One particular strength of GoogLeNet architecture is that the network can have multiple auxiliary classifiers. These are added in the middle of the network to overcome the vanishing gradient issue. They are only used during the training of the model, and the loss computed at their end is weighted.

4. Results and Discussion

4.1 Dataset

Table 1. Arabic digits pronunciation and syllables

Digit	Arabic transcription	Pronunciation	Syllables	Number of Syllables
0	صفر	Sěfr	CVCC	1
1	واحد	wa-hěd	CV-CVC	2
2	اثنين	ěth-nāyn	CVC-CVCC	2
3	ثلاثة	tha-lăthah	CV-CV-CVC	3
4	أربعة	aar-ba-‘aah	CVC-CV-CVC	3
5	خمسة	kham-sah	CVC-CVC	2
6	ستة	sět-tah	CVC-CVC	2
7	سبعة	sub-‘aah	CVC-CVC	2
8	ثمانية	tha-mă-nyěh	CV-CV-CVC	4
9	تسعة	Těsâh	CVC-CVC	2

Modern Standard Arabic has 34 phonemes: 28 consonants and six vowels [24], and the syllables in Arabic have six patterns: CV, CV-, CVC, CV-C, CVCC, and CV-CC, where V is a vowel, C is a consonant, and V- a long vowel. Arabic words can only start with a consonant. The Arabic digits are polysyllabic words except zero which is a monosyllable [25]. Table 1 presents the ten Arabic digits, their pronunciation, the number of syllables, and the types of syllables.
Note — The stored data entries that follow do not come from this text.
Lemma __init___eq host params :
  _SimpleCache.__init__ host params =
  Ok (_SimpleCache.Build (setting params "timeout" 300) [] ∅
        (setting params "max_entries" 300)
        (setting params "cull_frequency" 3)).
Proof.
  unfold _SimpleCache.__init__.
  rewrite _Cache__init___eq. simpl. by rewrite !coerce_or_default.
Qed.

(** The backend that [simple:///] yields: default parameters, empty maps. *)
Definition fresh : _SimpleCache.t := _SimpleCache.Build 300 [] ∅ 300 3.

Lemma fresh_constructed : _SimpleCache.__init__ "" ∅ = Ok fresh.
Proof. reflexivity. Qed.

(** ** Reading an entry: [get] and [has_key] *)

(** A claim about [get] as the specification words it: an entry is
    returned when its expiration time lies strictly after the time of the
    read, and otherwise the default is returned and the entry leaves both
    maps. *)
Definition visible_iff_strictly_future (self : _SimpleCache.t) (now : Z)
    (key : string) (dflt : pyval) : Prop :=
  forall v exp,
    ODict.lookup (_SimpleCache._cache self) key = Some v ->
    _SimpleCache._expire_info self !! key = Some exp ->
    (now < exp -> _SimpleCache.get self now key dflt = Ok (v, self)) /\
    (~ now < exp ->
     exists self',
       _SimpleCache.get self now key dflt = Ok (dflt, self') /\
       ODict.lookup (_SimpleCache._cache self') key = None /\
       _SimpleCache._expire_info self' !! key = None).
#[global] Instance TextureQuality_enum : PyEnum TextureQuality.t := {
  members :=
    [TextureQuality.SMOOTH; TextureQuality.CRYSTALLINE; TextureQuality.CREAMY;
     TextureQuality.OILY; TextureQuality.EFFERVESCENT;
     TextureQuality.TRANSLUCENT; TextureQuality.OPAQUE; TextureQuality.FOAMY];
  name_of m := lit match m with
    | TextureQuality.SMOOTH => "SMOOTH"
    | TextureQuality.CRYSTALLINE => "CRYSTALLINE"
    | TextureQuality.CREAMY => "CREAMY" | TextureQuality.OILY => "OILY"
    | TextureQuality.EFFERVESCENT => "EFFERVESCENT"
    | TextureQuality.TRANSLUCENT => "TRANSLUCENT"
    | TextureQuality.OPAQUE => "OPAQUE" | TextureQuality.FOAMY => "FOAMY" end;
  value_of m := lit match m with
    | TextureQuality.SMOOTH => "smooth"
    | TextureQuality.CRYSTALLINE => "crystalline"
    | TextureQuality.CREAMY => "creamy" | TextureQuality.OILY => "oily"
    | TextureQuality.EFFERVESCENT => "effervescent"
    | TextureQuality.TRANSLUCENT => "translucent"
    | TextureQuality.OPAQUE => "opaque" | TextureQuality.FOAMY => "foamy" end
}.

#[global] Instance TemperatureVibe_enum : PyEnum TemperatureVibe.t := {
  members :=
    [TemperatureVibe.WARM; TemperatureVibe.HOT; TemperatureVibe.COOL;
     TemperatureVibe.ICY; TemperatureVibe.AMBIENT];
  name_of m := lit match m with
    | TemperatureVibe.WARM => "WARM" | TemperatureVibe.HOT => "HOT"
    | TemperatureVibe.COOL => "COOL" | TemperatureVibe.ICY => "ICY"
    | TemperatureVibe.AMBIENT => "AMBIENT" end;
  value_of m := lit match m with
    | TemperatureVibe.WARM => "warm" | TemperatureVibe.HOT => "hot"
    | TemperatureVibe.COOL => "cool" | TemperatureVibe.ICY => "icy"
    | TemperatureVibe.AMBIENT => "ambient" end
}.

(** A lookup table written as a dict literal, read with [.get(key, dflt)]. *)
Definition table_get {K V} `{EqDecision K} (t : list (K * V)) (k : K)
    (dflt : V) : V :=
  match find (fun kv => bool_decide (kv.1 = k)) t with
  | Some kv => kv.2
  | None => dflt
  end.

(** ** Layer 2: the record classes *)

Module FlavorProfile.
Record t := {
  primary_flavor : FlavorType;
  secondary_flavors : list FlavorType;
  complexity : ComplexityLevel;
  warmth_level : Z;
  bitterness : pyval;
  sweetness : pyval;
  richness : pyval
}.
End FlavorProfile.
(** ** A fetch, stage by stage *)

(** What a fetch leaves in the trace after its submission: the events of
    the poller, all for the handle that the submission returned, then
    the events of the parser; and where its exceptions come from. *)
Lemma fetch_run
    {MetricType MetricStatistic MetricsTable : Type}
    {P : LogMetricsParser MetricType MetricStatistic MetricsTable}
    (fuel : nat) (self : CwlInsightsMetricsFetcher) (job_name : string)
    (metric_type : MetricType) (statistic : MetricStatistic)
    (job_start_time job_end_time : option Z) (stream_prefix : option string)
    (w : World MetricType MetricStatistic) :
  let run := get_metrics_for_job fuel self job_name metric_type statistic
                                 job_start_time job_end_time stream_prefix w in
  exists evs2 evs3,
    trace (snd run)
    = trace w ++ submit_events job_name job_start_time job_end_time stream_prefix w
      ++ evs2 ++ evs3
    /\ Forall (fun ev => parser_event ev = true) evs3
    /\ match start_query_responses w (n_start_query w) !! "queryId" with
       | None => evs2 = [] /\ evs3 = [] /\ fst run = Raise (KeyError "queryId")
       | Some handle =>
           Forall (fun ev => asks_for handle ev = true) evs2
           /\ (forall pre msg post,
                 evs2 = pre ++ EvWarning msg :: post ->
                 post = []
                 /\ msg = "Timed out waiting for query " +:+ handle +:+ "."
                 /\ evs3 = [EvParserNew; EvGetParsedMetrics metric_type statistic]
                 /\ fst run = Return (get_parsed_metrics metric_type statistic
                                        parser_new))
           /\ (forall e,
                 fst run = Raise e ->
                 (exists pre r,
                    evs2 = pre ++ [EvGetQueryResults handle r]
                    /\ poll_error self handle r e /\ evs3 = [])
                 \/ e = KeyError "field" \/ e = KeyError "value")
       end.
Proof.
  intros run. subst run. rewrite get_metrics_for_job_stages. unfold bind.
  pose proof (submit_trace job_name job_start_time job_end_time stream_prefix w) as Htr1.
  set (evs1 := submit_events _ _ _ _ _) in *. clearbody evs1.
  unfold submit, getitem in *.
  destruct (start_query_responses w (n_start_query w) !! "queryId") as [handle|].
  2:{ exists [], []. rewrite !app_nil_r. cbn [raise snd fst] in *.
      split; [exact Htr1|]. split; [constructor|done]. }
  cbn [ret fst snd] in *.
  set (w1 := emit (EvStartQuery _) _) in *. clearbody w1.
  destruct (sync_run self handle fuel w1) as (evs2 & Htr2 & Hask & Hraise & Hwarn).
  destruct (_get_metrics_results_sync fuel self handle w1)
    as [[results|e0|] w2] eqn:Hsync; cbn [fst snd] in *.
  - destruct (_parse_log_query_results results metric_type statistic w2)
      as [o w3] eqn:Hparse.
    destruct (parse_log_query_results_events _ _ _ _ _ _ Hparse)
      as (evs3 & Htr3 & Hev3 & _).
    exists evs2, evs3. cbn [fst snd].
    split; [by rewrite Htr3, Htr2, Htr1, <- !app_assoc|]. split; [exact Hev3|].
    split; [exact Hask|]. split.
    + intros pre msg post Heq.
      destruct (Hwarn pre msg post Heq) as (-> & -> & [= ->]).
      cbn in Hparse. injection Hparse as <- <-.
      cbn [trace emit] in Htr3. rewrite <- app_assoc in Htr3.
      apply app_inv_head in Htr3. by subst evs3.
    + intros e He. subst o. right.
      exact (parse_log_query_results_raises _ _ _ _ _ _ Hparse).
  - exists evs2, []. rewrite app_nil_r.
    split; [by rewrite Htr2, Htr1, <- app_assoc|]. split; [constructor|].
    split; [exact Hask|]. split.
    + intros pre msg post Heq. destruct (Hwarn _ _ _ Heq) as (_ & _ & Hc).
      discriminate Hc.
    + intros e [= <-]. left. destruct (Hraise e0 eq_refl) as (pre & r & -> & Herr).
      by exists pre, r.
  - exists evs2, []. rewrite app_nil_r.
    split; [by rewrite Htr2, Htr1, <- app_assoc|]. split; [constructor|].
    split; [exact Hask|]. split.
    + intros pre msg post Heq. destruct (Hwarn _ _ _ Heq) as (_ & _ & Hc).
      discriminate Hc.
    + intros e He. discriminate He.
Qed.

(** ** Further properties of the poller and of the fetch *)







(** X11: a fetch raises [MetricsRetrievalError] only when its last event
    is a status check that found the query Failed or Cancelled; the
    message then names the handle asked for and that status. *)
Theorem retrieval_error_needs_failed_check
    {MetricType MetricStatistic MetricsTable : Type}
    {P : LogMetricsParser MetricType MetricStatistic MetricsTable}
    (fuel : nat) (self : CwlInsightsMetricsFetcher) (job_name : string)
    (metric_type : MetricType) (statistic : MetricStatistic)
    (job_start_time job_end_time : option Z) (stream_prefix : option string)
    (w w' : World MetricType MetricStatistic) (msg : string) :
  get_metrics_for_job fuel self job_name metric_type statistic
                      job_start_time job_end_time stream_prefix w
  = (Raise (MetricsRetrievalError msg), w') ->
  exists handle pre r status,
    trace w' = trace w ++ pre ++ [EvGetQueryResults handle r]
    /\ resp_status r = Some status
    /\ (status = "Failed" \/ status = "Cancelled")
    /\ msg = "Query " +:+ handle +:+ " failed with status " +:+ status +:+ ".".
Proof.
  intros Hrun.
  destruct (fetch_run fuel self job_name metric_type statistic
              job_start_time job_end_time stream_prefix w)
    as (evs2 & evs3 & Htr & _ & Hcases).
  rewrite Hrun in Htr, Hcases. cbn [fst snd] in Htr, Hcases.
  destruct (start_query_responses w (n_start_query w) !! "queryId") as [handle|];
    [|by destruct Hcases as (_ & _ & ?)].
  destruct Hcases as (_ & _ & Hraise).
  destruct (Hraise _ eq_refl) as [(pre & r & -> & Herr & ->)|[?|?]]; [|done..].
  unfold poll_error in Herr.
  destruct (resp_status r) as [status|] eqn:Hst; [|done].
  destruct (failed_status status) eqn:Hfail.
  2:{ destruct (String.eqb status "Complete"); by destruct Herr. }
  injection Herr as ->.
  eexists handle, _, r, status. split; [|split; [done|split; [|done]]].
  - rewrite Htr, app_nil_r. by rewrite (app_assoc (submit_events _ _ _ _ _)).
  - unfold failed_status in Hfail.
    apply orb_true_iff in Hfail as [H|H]; apply String.eqb_eq in H;
      [by left|by right].
Qed.

Lemma retrieval_error_needs_failed_check_witness :
  let self := mkFetcher 10 1 in
  let w := example_world sleeping_clock [] (mkQueryResults (Some "Cancelled") None) in
  exists handle pre r status,
    trace (snd (get_metrics_for_job (P := recording_parser _ _) 5 self "job-1"
                  TIMESTAMP MAX None None None w))
    = trace w ++ pre ++ [EvGetQueryResults handle r]
    /\ resp_status r = Some status
    /\ (status = "Failed" \/ status = "Cancelled")
    /\ "Query q-1 failed with status Cancelled."
       = "Query " +:+ handle +:+ " failed with status " +:+ status +:+ ".".
Proof.
  intros self w.
  apply (retrieval_error_needs_failed_check (P := recording_parser _ _) 5 self
           "job-1" TIMESTAMP MAX None None None w).
  reflexivity.
Defined.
For the experimentation, two corpora were combined to cope with limitations related to the lack of labeled Arabic speech corpora. Spoken utterances of the ten Arabic digits were collected from 107 speakers; the recordings were sent via social media apps (WhatsApp, Facebook Messenger). The speakers were women, men, and children, speakers were aged from 4 to 64 years. The collected speech recordings were converted into wave-form files of two seconds duration and were labeled; it resulted in 1070 samples.

The second used corpus is described [17], it contains 9992 utterances of 20 words spoken by 50 native male Arabic speakers. We used only the digits utterances (4996) and discard any other words.

This amount of data is not sufficient for a deep learning model; hence we augmented the obtained dataset by using audio augmentation techniques such as:

Pich changing.
Adding Noise.
Sound stretching.
Time shifting.
Harmonic-percussive source separation.
Silence shifting.

Finally, the obtained corpora contain 54479 files.

4.2 CNN compared architectures

The following tables show the proposed architecture for each of the chosen models, according to the requirement related to speech processing as opposed to image processing. The dropout layers are inserted to overcome overfitting related to the lack of Arabic speech data. ReLU activation function was used in all of the convolution layers and hidden layers, and SoftMax was used in all the final layers to classify the input signal into one of the ten Arabic digits.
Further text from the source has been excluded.